简体   繁体   English

多字节语言环境中glibc的printf截断错误的解决方法?

[英]Workaround for glibc's printf truncation bug in multi-byte locales?

Certain GNU-based OS distros (Debian) are still impacted by a bug in GNU libc that causes the printf family of functions to return a bogus -1 when the specified level of precision would truncate a multi-byte character. 某些基于GNU的操作系统发行版(Debian)仍然受到GNU libc中的错误的影响,该错误导致printf系列函数在指定的精度级别截断多字节字符时返回伪造的-1 This bug was fixed in 2.17 and backported to 2.16. 此错误已在2.17中修复,并向后移植到2.16。 Debian has an archived bug for this, but the maintainers appear to have no intention of backporting the fix to the 2.13 used by Wheezy. Debian 有一个存档的错误 ,但维护者似乎无意将修复程序向后移植到Wheezy使用的2.13。

The text below is quoted from https://sourceware.org/bugzilla/show_bug.cgi?id=6530 . 以下文字引自https://sourceware.org/bugzilla/show_bug.cgi?id=6530 (Please do not edit the block quoting inline again.) (请不要再编辑内联引用的块。)

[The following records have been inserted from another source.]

Variable device : list event → read_result.
Variable budget : nat.

(** Lines 524-528 of [main], the [--time-only] run.  The result is the
    argument of [sys.exit].  [keyboard.close()] releases the interface and
    sends nothing; it is left out. *)
Definition main_time_only (now : datetime) : M (option Z) :=
  _ ← set_datetime device budget now;
  _ ← update_config device budget;
  mret (Some 0).


End Main.



Definition with_frame_count (a b : Z) (blob : list Z) : list Z :=
  <[46%nat:=b]> (<[34%nat:=a]> blob).

(** * Properties *)

(** ** Arithmetic of the bit operations *)

Lemma land_255 (x : Z) : Z.land x 0xff = x mod 256.
Proof. exact (Z.land_ones x 8 ltac:(lia)). Qed.

Lemma land_255_byte (x : Z) : 0 <= Z.land x 0xff <= 255.
Proof. rewrite land_255. pose proof (Z.mod_pos_bound x 256). lia. Qed.

Lemma shiftr_8 (x : Z) : Z.shiftr x 8 = x / 256.
Proof. exact (Z.shiftr_div_pow2 x 8 ltac:(lia)). Qed.

(** Every check of a bounded range of integers can be run. *)
Lemma forall_range (P : Z → bool) (n : Z) :
  forallb P (seqZ 0 n) = true → ∀ x, 0 <= x < n → P x = true.
Proof.
  intros H x Hx. rewrite forallb_forall in H. apply H.
  apply list_elem_of_In, elem_of_seqZ. lia.
Qed.

Lemma bcd_packed (n : Z) :
  0 <= n <= 99 → Z.lor (Z.shiftl (n / 10) 4) (n mod 10) = 16 * (n / 10) + n mod 10.
Proof.
  intros Hn.
  pose proof (forall_range
    (fun n => Z.lor (Z.shiftl (n / 10) 4) (n mod 10) =? 16 * (n / 10) + n mod 10)
    100 ltac:(vm_compute; reflexivity) n ltac:(lia)) as H.
  by apply Z.eqb_eq in H.
Qed.

(** Three fields of 5, 6 and 5 bits do not overlap: packing adds them up. *)
Lemma pack565 (a b c : Z) :
  0 <= a < 32 → 0 <= b < 64 → 0 <= c < 32 →
  Z.lor (Z.lor (Z.shiftl a 11) (Z.shiftl b 5)) c = a * 2048 + b * 32 + c.
Proof.
  intros Ha Hb Hc.
  pose proof (forall_range (fun a => forallb (fun b => forallb (fun c =>
      Z.lor (Z.lor (Z.shiftl a 11) (Z.shiftl b 5)) c =? a * 2048 + b * 32 + c)
      (seqZ 0 32)) (seqZ 0 64)) 32 ltac:(vm_compute; reflexivity) a Ha) as H.
  pose proof (forall_range _ 64 H b Hb) as H'.
  pose proof (forall_range _ 32 H' c Hc) as H''.
  by apply Z.eqb_eq in H''.
Qed.

Lemma rgb565_arith (r g b : Z) :
  rgb565 (r, g, b)
  = (r / 8) mod 32 * 2048 + (g / 4) mod 64 * 32 + (b / 8) mod 32.
Proof.
  unfold rgb565.
  rewrite !(Z.land_ones _ 5), (Z.land_ones _ 6) by lia.
  rewrite !Z.shiftr_div_pow2 by lia.
  change (2 ^ 3) with 8. change (2 ^ 2) with 4.
  change (2 ^ 5) with 32. change (2 ^ 6) with 64.
  apply pack565; apply Z.mod_pos_bound; lia.
Qed.

Lemma rgb565_range (px : pixel) : 0 <= rgb565 px < 65536.
Proof.
  destruct px as [[r g] b]. rewrite rgb565_arith.
  pose proof (Z.mod_pos_bound (r / 8) 32).
  pose proof (Z.mod_pos_bound (g / 4) 64).
  pose proof (Z.mod_pos_bound (b / 8) 32). lia.
Qed.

Here's a simpler testcase for this bug courtesy of Jonathan Nieder: 这是Jonathan Nieder提供的这个错误的简单测试用例:

#include <stdio.h>
#include <locale.h>

int main(void)
{
    int n;

    setlocale(LC_CTYPE, "");
    n = printf("%.11s\n", "Author: \277");
    perror("printf");
    fprintf(stderr, "return value: %d\n", n);
    return 0;
}

Under a C locale that'll do the right thing: 在C语言环境下,做正确的事情:

$ LANG=C ./test
Author: &#65533;
printf: Success
return value: 10

But not under a UTF-8 locale, since \\277 isn't a valid UTF-8 sequence: 但不是在UTF-8语言环境下,因为\\277不是有效的UTF-8序列:

$ LANG=en_US.utf8 ./test
printf: Invalid or incomplete multibyte or wide character

It's worth noting that printf will also overwrite the first character of the output array with \\0 in this context. 值得注意的是, printf也将在此上下文中使用\\0覆盖输出数组的第一个字符。

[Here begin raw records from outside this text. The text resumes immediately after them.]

(** * Fraud-scoring engine of the financial-analytics dashboard

    A shallow embedding of [app/utils/fraud.py]: the safe division [_div],
    the ratio engine [_ratios], the two rule scorers [beneish_score] and
    [piotroski_score], the statement fetch [_two_years] and the dispatcher
    [predict], followed by the properties the specification states about
    them.

    Python's [float] and numpy's [float64] are IEEE 754 binary64 numbers;
    they are modelled by Rocq's primitive binary64 floats, so every
    definition below can be evaluated on concrete statements.  Exceptions
    are values of an error monad. *)

From Stdlib Require Import PrimFloat ZArith String.
From Stdlib Require Import Sorted.
From stdpp Require Import gmap strings list fin_maps.

Set Warnings "-inexact-float".
Local Open Scope Z_scope.

(** ** Python values, exceptions and float primitives *)

Module Py.

(** The exceptions this module can raise. *)
Inductive exn : Type :=
| ZeroDivisionError
| IndexError
| ValueError (msg : string).

(** Outcome of evaluating a Python expression. *)
Inductive result (A : Type) : Type :=
| Ok (a : A)
| Raise (e : exn).
Global Arguments Ok {A} a.
Global Arguments Raise {A} e.

(** Sequencing: an exception aborts what follows.  With these instances
    [x ← e; k] reads "evaluate [e], name its value [x], go on with [k]". *)
Global Instance result_ret : MRet result := fun A a => Ok a.
Global Instance result_bind : MBind result := fun A B k m =>
  match m with
  | Ok a => k a
  | Raise e => Raise e
  end.

(** [try: body  except: handler] with a bare [except]. *)
Definition try_except {A} (body : result A) (handler : A) : A :=
  match body with
  | Ok a => a
  | Raise _ => handler
  end.

(** A parameter with a default value: a call that omits the argument
    passes [None] and the callee takes the default. *)
Definition arg_default {A} (dflt : A) (a : option A) : A :=
  match a with
  | Some x => x
  | None => dflt
  end.

(** [x / y] on two Python floats: [float.__truediv__] raises when the
    divisor compares equal to zero and is the IEEE quotient otherwise
    (overflow and NaN propagate silently). *)
Definition truediv (x y : float) : result float :=
  if (y =? 0)%float then Raise ZeroDivisionError else Ok (x / y)%float.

I am currently trying to retrofit a MUD codebase to support UTF-8, and unfortunately the code is riddled with cases where arbitrary sprintf precision is used to limit how much text is sent to output buffers. 我目前正在尝试改进MUD代码库以支持UTF-8,不幸的是,代码中充斥着使用任意sprintf精度来限制将多少文本发送到输出缓冲区的情况。 This problem is made much worse by the fact that most programmers don't expect a -1 return in this context, which can result in uninitialized memory reads and badness that cascades down from that. 大多数程序员都不希望在这种情况下返回-1 ,这可能会导致未初始化的内存读取和从中逐渐减少的不良情况。 (already caught a few cases in valgrind ) (已经在valgrind中发现了一些案例)

Has anyone come up with a concise workaround for this bug in their code that doesn't involve rewriting every single invocation of a formatting string with arbitrary length precision? 有没有人为他们的代码中的这个错误提出一个简明的解决方法,不涉及重写任意长度精度的格式化字符串的每次调用? I'm fine with truncated UTF-8 characters being written to my output buffer as it's fairly trivial to clean that up in my output processing prior to socket write, and it seems like overkill to invest this much effort in a problem that will eventually go away given a few more years. 我很好地将截断的UTF-8字符写入我的输出缓冲区,因为在套接字写入之前在我的输出处理中清理它是相当简单的,并且将这么多努力投入到最终会出现的问题中似乎有点过头了。离开了几年。

I'm guessing, and it seems to be confirmed by the the comments to the question, that you don't use all that much of the C library's locale specific functionality. 我猜,这个问题的评论似乎证实了你没有使用C库的语言环境特定功能。 In that case you'd probably be better off not changing the locale to a UTF-8 based one, and leaving it in the single-byte locale your code assumes. 在这种情况下,最好不要将语言环境更改为基于UTF-8的语言环境,并将其保留在代码所假定的单字节语言环境中。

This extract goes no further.